T G H Strehlow
Page 13
Mrs Strehlow had scarcely been able to spare the time for listening to Theo’s story, for she was a very busy and worried woman. As soon as he had walked away, she rushed back into the log cabin to attend to her husband. The latter was clearly approaching the end of his physical strength. On leaving Henbury he had still been hopeful of reaching at least the Overland Telegraph Line at Horseshoe Bend. But the fifty-five-mile journey from Henbury to Idracowra had shattered even his iron will. Travelling through the Britannia Sandhills had been for him one long nightmare. The horses had to be flogged to the top of every dune, and the team in harness had to be changed frequently. The loud bursts of shouting at the horses by Heinrich and Hesekiel sitting in the front seat, and the continual crack of the lashing coach-whip either to the side of the sweating team or on their trembling rumps, had deafened, and at times almost maddened, his ears.
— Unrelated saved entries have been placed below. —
(** C8 on order 7, a LIMIT BUY at 100 with a PENDING row, modified to a
    limit of 50: the row takes the new limit; the order in [orders] and the
    order in [order_cache] keep the old one, and a tick at 99, which the
    modified order would not accept, is executed. *)
Lemma C8_modification_not_merged :
  let o := sample_order 7 "LIMIT" "BUY" (Some 100%Q) None 1 0 in
  let d := mkDetails "X" 10 "LIMIT" (Some 50%Q) None "REGULAR" "CNC" "DAY" "BUY" in
  let w := world_with o in
  let r := modify_order fair_env 7 d w in
  let w' := _process_tick_data fair_env (tick_at 99) r.2 in
  r.1 = Ok () ∧
  (limit_price ∘ row_order) <$> pending_orders (store r.2) !! 7 = Some (Some 50%Q) ∧
  orders (mem r.2) !! 7 = Some o ∧
  order_cache (mem r.2) !! 7 = Some o ∧
  should_execute (update_details d o) 99 = Ok false ∧
  broker w' = [placement_of 7 o true].
Proof. vm_compute. done. Qed.

(** ** Two workers *)

Lemma accepted_for_snoc id trace p :
  accepted_for id (trace ++ [p]) =
    if decide (p_order_id p = id ∧ p_accepted p = true)
    then (accepted_for id trace ++ [p])%list
    else accepted_for id trace.
Proof.
  unfold accepted_for, placements_for. rewrite filter_app.
  destruct (decide (p_order_id p = id)) as [Hid|Hid].
  - rewrite (filter_cons_True _ p) by done. rewrite filter_nil, filter_app.
    destruct (decide (p_accepted p = true)) as [Hacc|Hacc].
    + rewrite (filter_cons_True _ p) by done. rewrite filter_nil.
      by rewrite decide_True.
    + rewrite (filter_cons_False _ p) by done. rewrite filter_nil, app_nil_r.
      rewrite decide_False; [done | tauto].
  - rewrite (filter_cons_False _ p) by done. rewrite filter_nil, app_nil_r.
    rewrite decide_False; [done | tauto].
Qed.

(** One evaluation either leaves [order_cache] and the accepted placements
    as they were, or counts one execution and records one accepted
    placement for the order evaluated. *)
Lemma check_and_execute_outcome env id order tick w :
  (order_cache (mem (_check_and_execute_order env id order tick w))
     = order_cache (mem w) ∧
   ∀ k, accepted_for k (broker (_check_and_execute_order env id order tick w))
        = accepted_for k (broker w)) ∨
  (executions_done order < execution_limit order ∧
   order_cache (mem (_check_and_execute_order env id order tick w))
     = <[id := incr_executions order]> (order_cache (mem w)) ∧
   broker (_check_and_execute_order env id order tick w)
     = (broker w ++ [placement_of id order true])%list).
Proof.
  destruct (Z.leb_spec (execution_limit order) (executions_done order)) as [Hge|Hlt].
  { left. unfold _check_and_execute_order.
    destruct (Z.leb_spec (execution_limit order) (executions_done order)); [|lia].
    by rewrite complete_order_cache, complete_order_broker. }
  destruct (should_execute order (last_price tick)) as [[|]|e] eqn:Hex.
  - destruct (place_order_ok env id) eqn:Hpl.
    + right. split; [done|].
      destruct (check_and_execute_placed env id order tick w Hlt Hex Hpl).
      by split.
    + left. unfold _check_and_execute_order. below_limit order.
      rewrite Hex, Hpl. simpl. split; [done|]. intros k.
      rewrite accepted_for_snoc. rewrite decide_False; [done|].
      simpl. intros [_ [=]].
  - left. unfold _check_and_execute_order. below_limit order. by rewrite Hex.
  - left. unfold _check_and_execute_order. below_limit order. by rewrite Hex.
Qed.

Lemma evaluate_indexed_placements_counted env tick id o n w k :
  placements_counted id o n w →
  placements_counted id o n (evaluate_indexed env tick w k).
Proof.
  intros (o' & Hcache & Hup & Hn). unfold evaluate_indexed.
  destruct (order_cache (mem w) !! k) as [order|] eqn:Hk; [|by exists o'].
  destruct (triggered order); [by exists o'|].
  unfold placements_counted.
  destruct (check_and_execute_outcome env k order tick w)
    as [[-> Hacc] | (Hlt & -> & ->)].
  { exists o'. by rewrite Hacc. }
  rewrite accepted_for_snoc. simpl.
  destruct (decide (k = id)) as [->|Hne].
  - rewrite Hcache in Hk. injection Hk as <-.
    exists (incr_executions o'). rewrite lookup_insert_eq.
    split; [done|]. split; [by apply counted_up_incr|].
    rewrite decide_True by done. rewrite length_app. simpl. lia.
  - exists o'. rewrite lookup_insert_ne by done.
    split; [done|]. split; [done|].
    rewrite decide_False; [done | tauto].
Qed.

(** X5.  Within one process, ticks evaluated one after the other against
    the [order_cache] of that process place an order at most as many times
    as its limit leaves room for: the accepted placements that process
    makes for an order of its cache along any sequence of ticks number at
    most [execution_limit - executions_done].  Nothing is said about the
    calls of several processes taken together, each of which counts in a
    cache of its own. *)
Lemma sequential_placements_bounded ticks id order w :
  order_cache (mem w) !! id = Some order →
  executions_done order ≤ execution_limit order →
  Z.of_nat (length (accepted_for id (broker (run_ticks ticks w))))
    ≤ Z.of_nat (length (accepted_for id (broker w)))
      + (execution_limit order - executions_done order).
Proof.
  intros Hcache Hle.
  assert (placements_counted id order (length (accepted_for id (broker w)))
            (run_ticks ticks w)) as (o' & _ & Hup & Hn).
  { unfold run_ticks. apply foldl_invariant.
    - exists order. split; [done|]. split; [apply counted_up_refl | lia].
    - intros a [env tick] Ha. unfold _process_tick_data.
      apply foldl_invariant; [exact Ha|].
      intros a' k. apply evaluate_indexed_placements_counted. }
  destruct Hup as (_ & _ & Hmax). lia.
Qed.

(** Taken one after the other by a single worker, the two steps are
    [_check_and_execute_order]. *)
Lemma check_and_execute_two_steps env id order tick w :
  order_cache (mem w) !! id = Some order →
  _check_and_execute_order env id order tick w =
    let '(go, w1) := execute_begin env id order tick w in
    if go then execute_finish env id tick w1 else w1.
Proof.
  intros Hcache. unfold _check_and_execute_order, execute_begin.
  destruct (execution_limit order <=? executions_done order); [done|].
  destruct (should_execute order (last_price tick)) as [[|]|e]; [|done..].
  destruct (place_order_ok env id); [|done].
  unfold execute_finish. simpl. by rewrite Hcache.
Qed.

(** A worker that takes both steps without anyone in between does what one
    iteration of the loop of [_process_tick_data] does. *)
Lemma worker_alone env id tick c i :
  tasks c !! i = Some (Popped tick) →
  world (run_schedule env id [i; i] c) = evaluate_indexed env tick (world c) id.
Proof.
  intros Htask. pose proof (lookup_lt_Some _ _ _ Htask) as Hlen.
  unfold run_schedule, evaluate_indexed. simpl.
  unfold worker_step at 2. rewrite Htask.
  destruct (order_cache (mem (world c)) !! id) as [order|] eqn:Hcache.
  - destruct (triggered order).
    + unfold worker_step. simpl. by rewrite list_lookup_insert_eq.
    + rewrite (check_and_execute_two_steps _ _ _ _ _ Hcache).
      destruct (execute_begin env id order tick (world c)) as [[|] w1].
      * unfold worker_step. simpl. by rewrite list_lookup_insert_eq.
      * unfold worker_step. simpl. by rewrite list_lookup_insert_eq.
  - unfold worker_step. simpl. by rewrite list_lookup_insert_eq.
Qed.

(** One worker alone, and two workers one after the other, place the order
    of the round trip once. *)
Example one_worker_places_once :
  let o := sample_order 1 "MARKET" "BUY" None None 1 0 in
  let c := mkConfig (world_with o) [Popped (tick_at 100); Popped (tick_at 101)] in
  length (broker (world (run_schedule fair_env 1 [0; 0]%nat c))) = 1%nat ∧
  length (broker (world (run_schedule fair_env 1 [0; 0; 1; 1]%nat c))) = 1%nat.
Proof. vm_compute. done. Qed.

(** C10 on the order of the round trip ([execution_limit = 1]) and two
    ticks popped by two workers: when the second worker starts before the
    first has incremented the counter, both see [executions_done = 0] and
    both call [kite.place_order]. *)
Lemma C10_two_workers_place_twice :
  let o := sample_order 1 "MARKET" "BUY" None None 1 0 in
  let c := mkConfig (world_with o) [Popped (tick_at 100); Popped (tick_at 101)] in
  let c' := run_schedule fair_env 1 [0; 1; 0; 1]%nat c in
  execution_limit o = 1 ∧
  tasks c' = [Finished; Finished] ∧
  placements_for 1 (broker (world c'))
    = [placement_of 1 o true; placement_of 1 o true] ∧
  execution_limit o < Z.of_nat (length (accepted_for 1 (broker (world c')))) ∧
  executions_done <$> order_cache (mem (world c')) !! 1 = Some 2.
Proof. vm_compute. done. Qed.

(** * Further properties of the manager *)

(** ** What a tick leaves alone *)

Lemma complete_order_frame env id status w :
  same_outside_orders (mem w) (mem (_complete_order env id status w)) ∧
  feed (_complete_order env id status w) = feed w.
Proof.
  unfold _complete_order, same_outside_orders.
  by destruct (db_ok env _).
Qed.

Lemma check_and_execute_frame env id order tick w :
  same_outside_orders (mem w) (mem (_check_and_execute_order env id order tick w)) ∧
  feed (_check_and_execute_order env id order tick w) = feed w.
Proof.
  unfold _check_and_execute_order, _complete_order, same_outside_orders.
  by repeat case_match.
Qed.

Lemma same_outside_orders_refl m : same_outside_orders m m.
Proof. by unfold same_outside_orders. Qed.

Lemma same_outside_orders_trans m1 m2 m3 :
  same_outside_orders m1 m2 → same_outside_orders m2 m3 →
  same_outside_orders m1 m3.
Proof.
  unfold same_outside_orders.
  intros (?&?&?&?&?&?&?&?&?) (?&?&?&?&?&?&?&?&?).
  repeat split; congruence.
Qed.

Lemma evaluate_indexed_frame env tick w k :
  same_outside_orders (mem w) (mem (evaluate_indexed env tick w k)) ∧
  feed (evaluate_indexed env tick w k) = feed w.
Proof.
  unfold evaluate_indexed.
  repeat case_match; try (split; [apply same_outside_orders_refl | done]).
  apply check_and_execute_frame.
Qed.

Lemma evaluate_all_frame env tick l w :
  same_outside_orders (mem w) (mem (foldl (evaluate_indexed env tick) w l)) ∧
  feed (foldl (evaluate_indexed env tick) w l) = feed w.
Proof.
  revert w. induction l as [|k l IH]; intros w; simpl.
  { split; [apply same_outside_orders_refl | done]. }
  destruct (evaluate_indexed_frame env tick w k) as [H1 F1].
  destruct (IH (evaluate_indexed env tick w k)) as [H2 F2].
  split; [by eapply same_outside_orders_trans | congruence].
Qed.

Lemma placements_for_snoc_other id trace p :
  p_order_id p ≠ id → placements_for id (trace ++ [p]) = placements_for id trace.
Proof.
  intros Hne. unfold placements_for.
  rewrite filter_app, (filter_cons_False _ p) by done.
  by rewrite filter_nil, app_nil_r.
Qed.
Nor had things become easier for him during the final twelve miles’ drive into Idracowra. The heat of the sun had proved almost too much for the strength of a man who was beginning to sense that he might be embarked on his death journey; and he knew that he could not face the road any longer by day in these blazing heat-wave conditions. Travelling by night, in the absence of proper wagon tracks and buggy lamps, seemed completely out of the question; and, finally, his physical condition was worsening much more rapidly than he had anticipated. In spite of the streams of sweat that had been pouring out from his body during these excessively hot travelling days, his limbs had swollen very considerably since his departure from Hermannsburg. He had to sit upright in a chair, day and night, for almost a fortnight already; and he could no longer even lean back in his chair, since he would then feel immediately the pressure of the internal fluids against his lungs – an excruciating pressure which produced agonising jabs of pain and threatened to stop him from breathing at all. In order to rest or to sleep he had to lean forward and cup his chin in his hands, supporting his weary arms on his shapelessly swollen knees. A certain amount of pain was ever present now. It left him completely only when he had been drugged by his nightcap of laudanum.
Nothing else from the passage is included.